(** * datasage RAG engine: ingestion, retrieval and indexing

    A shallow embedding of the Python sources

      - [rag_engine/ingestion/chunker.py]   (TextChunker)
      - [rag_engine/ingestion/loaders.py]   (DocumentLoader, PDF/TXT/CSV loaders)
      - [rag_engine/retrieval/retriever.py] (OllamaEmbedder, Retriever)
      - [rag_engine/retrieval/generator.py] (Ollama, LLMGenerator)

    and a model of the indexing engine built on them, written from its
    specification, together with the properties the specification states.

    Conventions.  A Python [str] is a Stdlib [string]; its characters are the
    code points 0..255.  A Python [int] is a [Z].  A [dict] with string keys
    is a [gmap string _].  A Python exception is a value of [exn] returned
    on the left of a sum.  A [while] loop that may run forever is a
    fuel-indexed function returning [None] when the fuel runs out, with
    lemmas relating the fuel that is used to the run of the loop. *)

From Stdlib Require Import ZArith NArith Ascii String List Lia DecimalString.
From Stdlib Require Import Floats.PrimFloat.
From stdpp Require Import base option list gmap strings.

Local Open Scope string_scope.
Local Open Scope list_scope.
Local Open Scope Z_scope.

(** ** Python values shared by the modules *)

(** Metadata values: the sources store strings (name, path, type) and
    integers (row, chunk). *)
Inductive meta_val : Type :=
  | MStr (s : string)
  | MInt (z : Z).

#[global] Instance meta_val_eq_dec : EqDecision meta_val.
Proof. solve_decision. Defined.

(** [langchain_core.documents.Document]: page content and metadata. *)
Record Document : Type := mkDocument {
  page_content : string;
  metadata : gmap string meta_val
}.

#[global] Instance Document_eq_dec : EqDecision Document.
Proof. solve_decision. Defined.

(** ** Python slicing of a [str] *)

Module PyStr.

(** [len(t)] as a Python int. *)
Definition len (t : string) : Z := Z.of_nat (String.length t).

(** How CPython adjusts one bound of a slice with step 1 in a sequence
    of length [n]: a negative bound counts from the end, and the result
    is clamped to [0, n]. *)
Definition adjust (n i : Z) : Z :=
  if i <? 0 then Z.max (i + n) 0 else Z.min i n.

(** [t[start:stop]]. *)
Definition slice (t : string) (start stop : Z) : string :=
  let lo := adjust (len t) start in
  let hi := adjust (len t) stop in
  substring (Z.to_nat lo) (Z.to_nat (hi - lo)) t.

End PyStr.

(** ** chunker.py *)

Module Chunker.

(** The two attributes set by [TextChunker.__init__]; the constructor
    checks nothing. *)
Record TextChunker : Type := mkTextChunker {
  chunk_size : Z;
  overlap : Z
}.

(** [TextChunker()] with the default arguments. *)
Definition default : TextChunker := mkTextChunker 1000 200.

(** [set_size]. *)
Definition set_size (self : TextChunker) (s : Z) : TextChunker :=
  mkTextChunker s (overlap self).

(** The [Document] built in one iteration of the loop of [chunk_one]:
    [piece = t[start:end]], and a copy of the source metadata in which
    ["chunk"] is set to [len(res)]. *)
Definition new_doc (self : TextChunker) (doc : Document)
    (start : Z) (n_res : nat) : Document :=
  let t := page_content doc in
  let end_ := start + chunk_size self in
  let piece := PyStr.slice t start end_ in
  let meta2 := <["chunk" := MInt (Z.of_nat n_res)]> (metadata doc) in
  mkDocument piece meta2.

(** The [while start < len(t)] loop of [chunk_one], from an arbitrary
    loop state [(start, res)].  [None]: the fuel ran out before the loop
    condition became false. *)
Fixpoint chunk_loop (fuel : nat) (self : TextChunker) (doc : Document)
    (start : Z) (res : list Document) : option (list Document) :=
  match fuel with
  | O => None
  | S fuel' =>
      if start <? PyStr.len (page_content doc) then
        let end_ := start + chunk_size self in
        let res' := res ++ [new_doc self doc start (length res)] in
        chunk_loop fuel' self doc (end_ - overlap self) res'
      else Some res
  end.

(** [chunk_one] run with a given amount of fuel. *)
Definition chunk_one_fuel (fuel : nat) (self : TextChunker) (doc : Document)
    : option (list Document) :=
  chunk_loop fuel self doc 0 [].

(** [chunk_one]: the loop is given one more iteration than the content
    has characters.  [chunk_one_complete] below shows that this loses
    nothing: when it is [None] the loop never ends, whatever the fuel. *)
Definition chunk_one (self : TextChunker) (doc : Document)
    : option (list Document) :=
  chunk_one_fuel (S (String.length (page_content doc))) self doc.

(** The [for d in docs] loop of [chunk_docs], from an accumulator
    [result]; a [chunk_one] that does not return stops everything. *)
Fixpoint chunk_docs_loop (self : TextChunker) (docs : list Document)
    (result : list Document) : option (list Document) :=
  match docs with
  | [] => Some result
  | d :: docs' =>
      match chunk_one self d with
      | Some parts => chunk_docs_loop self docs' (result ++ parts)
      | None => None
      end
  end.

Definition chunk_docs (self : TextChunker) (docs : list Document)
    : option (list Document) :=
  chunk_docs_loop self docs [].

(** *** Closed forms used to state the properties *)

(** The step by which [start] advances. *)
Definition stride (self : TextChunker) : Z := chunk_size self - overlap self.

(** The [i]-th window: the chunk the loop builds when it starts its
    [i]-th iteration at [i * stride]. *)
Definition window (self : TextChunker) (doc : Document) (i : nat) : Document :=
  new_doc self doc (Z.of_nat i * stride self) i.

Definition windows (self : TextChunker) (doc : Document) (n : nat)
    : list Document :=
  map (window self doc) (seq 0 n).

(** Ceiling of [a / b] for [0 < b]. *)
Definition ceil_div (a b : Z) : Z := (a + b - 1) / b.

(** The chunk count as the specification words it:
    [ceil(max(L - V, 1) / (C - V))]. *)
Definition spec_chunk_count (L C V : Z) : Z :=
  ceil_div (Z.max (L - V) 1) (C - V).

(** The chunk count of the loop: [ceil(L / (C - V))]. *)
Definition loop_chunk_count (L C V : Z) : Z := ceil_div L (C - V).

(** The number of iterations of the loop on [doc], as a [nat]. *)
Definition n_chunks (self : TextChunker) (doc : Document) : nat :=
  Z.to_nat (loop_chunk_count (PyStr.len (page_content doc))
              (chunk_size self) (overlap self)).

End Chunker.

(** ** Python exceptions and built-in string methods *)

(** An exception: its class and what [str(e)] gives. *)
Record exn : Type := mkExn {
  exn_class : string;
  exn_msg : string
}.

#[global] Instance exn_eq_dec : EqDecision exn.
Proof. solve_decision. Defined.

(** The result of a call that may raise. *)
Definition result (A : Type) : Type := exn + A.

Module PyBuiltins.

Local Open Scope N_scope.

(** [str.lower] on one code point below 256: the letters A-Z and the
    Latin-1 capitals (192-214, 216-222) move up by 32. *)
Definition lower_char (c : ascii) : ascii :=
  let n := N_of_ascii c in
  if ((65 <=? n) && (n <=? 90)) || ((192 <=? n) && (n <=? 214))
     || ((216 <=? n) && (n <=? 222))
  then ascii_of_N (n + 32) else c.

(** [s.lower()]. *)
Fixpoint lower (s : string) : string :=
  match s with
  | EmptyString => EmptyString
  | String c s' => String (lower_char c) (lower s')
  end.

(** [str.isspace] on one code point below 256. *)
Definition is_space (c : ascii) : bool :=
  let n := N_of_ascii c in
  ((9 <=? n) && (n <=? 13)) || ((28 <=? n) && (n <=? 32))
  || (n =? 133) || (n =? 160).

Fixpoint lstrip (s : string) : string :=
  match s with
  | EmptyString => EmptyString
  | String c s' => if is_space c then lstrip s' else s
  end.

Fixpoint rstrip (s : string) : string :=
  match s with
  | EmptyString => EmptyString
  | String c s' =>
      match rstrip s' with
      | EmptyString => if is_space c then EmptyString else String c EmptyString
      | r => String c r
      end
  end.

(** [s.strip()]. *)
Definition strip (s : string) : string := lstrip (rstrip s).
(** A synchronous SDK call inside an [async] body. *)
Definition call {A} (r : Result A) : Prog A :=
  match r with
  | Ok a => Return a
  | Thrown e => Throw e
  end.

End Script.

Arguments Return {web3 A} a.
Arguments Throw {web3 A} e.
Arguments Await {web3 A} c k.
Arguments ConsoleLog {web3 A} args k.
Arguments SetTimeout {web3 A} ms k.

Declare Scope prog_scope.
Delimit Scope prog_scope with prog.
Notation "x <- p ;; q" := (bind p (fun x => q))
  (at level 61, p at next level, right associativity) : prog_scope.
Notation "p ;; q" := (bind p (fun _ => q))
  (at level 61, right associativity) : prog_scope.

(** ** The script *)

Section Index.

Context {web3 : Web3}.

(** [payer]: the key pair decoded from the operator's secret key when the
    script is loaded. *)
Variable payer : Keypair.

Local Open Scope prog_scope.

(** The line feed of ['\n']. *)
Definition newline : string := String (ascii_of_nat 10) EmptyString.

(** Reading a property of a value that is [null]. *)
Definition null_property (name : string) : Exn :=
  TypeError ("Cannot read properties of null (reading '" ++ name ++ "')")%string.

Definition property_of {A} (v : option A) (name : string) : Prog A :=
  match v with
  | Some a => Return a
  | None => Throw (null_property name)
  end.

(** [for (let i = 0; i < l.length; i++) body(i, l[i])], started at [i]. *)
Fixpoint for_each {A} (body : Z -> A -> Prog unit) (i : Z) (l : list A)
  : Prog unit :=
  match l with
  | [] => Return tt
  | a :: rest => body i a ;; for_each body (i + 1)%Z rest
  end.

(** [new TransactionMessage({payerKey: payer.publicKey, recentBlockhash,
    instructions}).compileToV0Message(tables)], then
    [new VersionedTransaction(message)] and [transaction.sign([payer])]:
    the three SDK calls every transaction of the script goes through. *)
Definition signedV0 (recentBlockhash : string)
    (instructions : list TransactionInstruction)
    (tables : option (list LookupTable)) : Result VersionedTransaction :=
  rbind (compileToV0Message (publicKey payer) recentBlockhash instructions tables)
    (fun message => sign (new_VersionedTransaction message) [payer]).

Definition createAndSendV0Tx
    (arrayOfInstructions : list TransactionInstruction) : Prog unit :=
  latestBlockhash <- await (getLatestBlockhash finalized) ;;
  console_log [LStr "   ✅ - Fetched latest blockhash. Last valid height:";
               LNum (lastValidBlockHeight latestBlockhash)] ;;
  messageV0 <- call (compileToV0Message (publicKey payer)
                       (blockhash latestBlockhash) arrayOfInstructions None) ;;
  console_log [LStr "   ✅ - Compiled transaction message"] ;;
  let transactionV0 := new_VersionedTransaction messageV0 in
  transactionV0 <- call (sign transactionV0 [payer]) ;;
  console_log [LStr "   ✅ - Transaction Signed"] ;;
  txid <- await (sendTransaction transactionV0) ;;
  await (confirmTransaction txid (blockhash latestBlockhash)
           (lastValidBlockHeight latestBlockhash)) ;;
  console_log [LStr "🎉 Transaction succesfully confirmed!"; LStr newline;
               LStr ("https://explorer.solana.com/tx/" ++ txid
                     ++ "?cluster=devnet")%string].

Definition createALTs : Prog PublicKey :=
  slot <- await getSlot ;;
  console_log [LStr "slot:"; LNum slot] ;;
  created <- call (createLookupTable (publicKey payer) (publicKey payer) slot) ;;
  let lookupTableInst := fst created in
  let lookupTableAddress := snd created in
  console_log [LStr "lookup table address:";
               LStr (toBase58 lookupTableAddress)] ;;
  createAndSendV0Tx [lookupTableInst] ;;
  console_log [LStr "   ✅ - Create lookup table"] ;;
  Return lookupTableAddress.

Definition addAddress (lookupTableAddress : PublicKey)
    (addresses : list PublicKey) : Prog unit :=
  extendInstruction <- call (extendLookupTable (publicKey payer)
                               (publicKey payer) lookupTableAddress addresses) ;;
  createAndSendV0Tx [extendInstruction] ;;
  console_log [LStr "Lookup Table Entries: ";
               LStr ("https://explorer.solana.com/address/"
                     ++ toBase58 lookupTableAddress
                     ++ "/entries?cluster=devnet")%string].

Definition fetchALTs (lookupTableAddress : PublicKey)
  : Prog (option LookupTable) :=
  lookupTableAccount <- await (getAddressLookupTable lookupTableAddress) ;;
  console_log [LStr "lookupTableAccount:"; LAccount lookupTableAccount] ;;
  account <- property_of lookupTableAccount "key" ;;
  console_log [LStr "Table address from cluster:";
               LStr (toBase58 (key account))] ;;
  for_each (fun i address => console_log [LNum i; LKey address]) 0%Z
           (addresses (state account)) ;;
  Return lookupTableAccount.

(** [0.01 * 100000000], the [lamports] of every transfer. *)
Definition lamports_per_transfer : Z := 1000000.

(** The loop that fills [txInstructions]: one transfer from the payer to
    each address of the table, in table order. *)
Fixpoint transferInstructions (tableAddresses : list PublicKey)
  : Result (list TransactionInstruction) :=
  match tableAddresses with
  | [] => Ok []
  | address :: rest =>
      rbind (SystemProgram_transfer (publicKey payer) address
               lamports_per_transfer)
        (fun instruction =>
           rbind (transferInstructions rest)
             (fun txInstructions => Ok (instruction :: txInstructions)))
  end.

Directions - Above are the records; copy exactly the lines from the line with "#[global] Instance meta_val_eq_dec" through the line with "(** The [while", both included.

Worked solution -
#[global] Instance meta_val_eq_dec : EqDecision meta_val.
Proof. solve_decision. Defined.

(** [langchain_core.documents.Document]: page content and metadata. *)
Record Document : Type := mkDocument {
  page_content : string;
  metadata : gmap string meta_val
}.

#[global] Instance Document_eq_dec : EqDecision Document.
Proof. solve_decision. Defined.

(** ** Python slicing of a [str] *)

Module PyStr.

(** [len(t)] as a Python int. *)
Definition len (t : string) : Z := Z.of_nat (String.length t).

(** How CPython adjusts one bound of a slice with step 1 in a sequence
    of length [n]: a negative bound counts from the end, and the result
    is clamped to [0, n]. *)
Definition adjust (n i : Z) : Z :=
  if i <? 0 then Z.max (i + n) 0 else Z.min i n.

(** [t[start:stop]]. *)
Definition slice (t : string) (start stop : Z) : string :=
  let lo := adjust (len t) start in
  let hi := adjust (len t) stop in
  substring (Z.to_nat lo) (Z.to_nat (hi - lo)) t.

End PyStr.

(** ** chunker.py *)

Module Chunker.

(** The two attributes set by [TextChunker.__init__]; the constructor
    checks nothing. *)
Record TextChunker : Type := mkTextChunker {
  chunk_size : Z;
  overlap : Z
}.

(** [TextChunker()] with the default arguments. *)
Definition default : TextChunker := mkTextChunker 1000 200.

(** [set_size]. *)
Definition set_size (self : TextChunker) (s : Z) : TextChunker :=
  mkTextChunker s (overlap self).

(** The [Document] built in one iteration of the loop of [chunk_one]:
    [piece = t[start:end]], and a copy of the source metadata in which
    ["chunk"] is set to [len(res)]. *)
Definition new_doc (self : TextChunker) (doc : Document)
    (start : Z) (n_res : nat) : Document :=
  let t := page_content doc in
  let end_ := start + chunk_size self in
  let piece := PyStr.slice t start end_ in
  let meta2 := <["chunk" := MInt (Z.of_nat n_res)]> (metadata doc) in
  mkDocument piece meta2.

(** The [while start < len(t)] loop of [chunk_one], from an arbitrary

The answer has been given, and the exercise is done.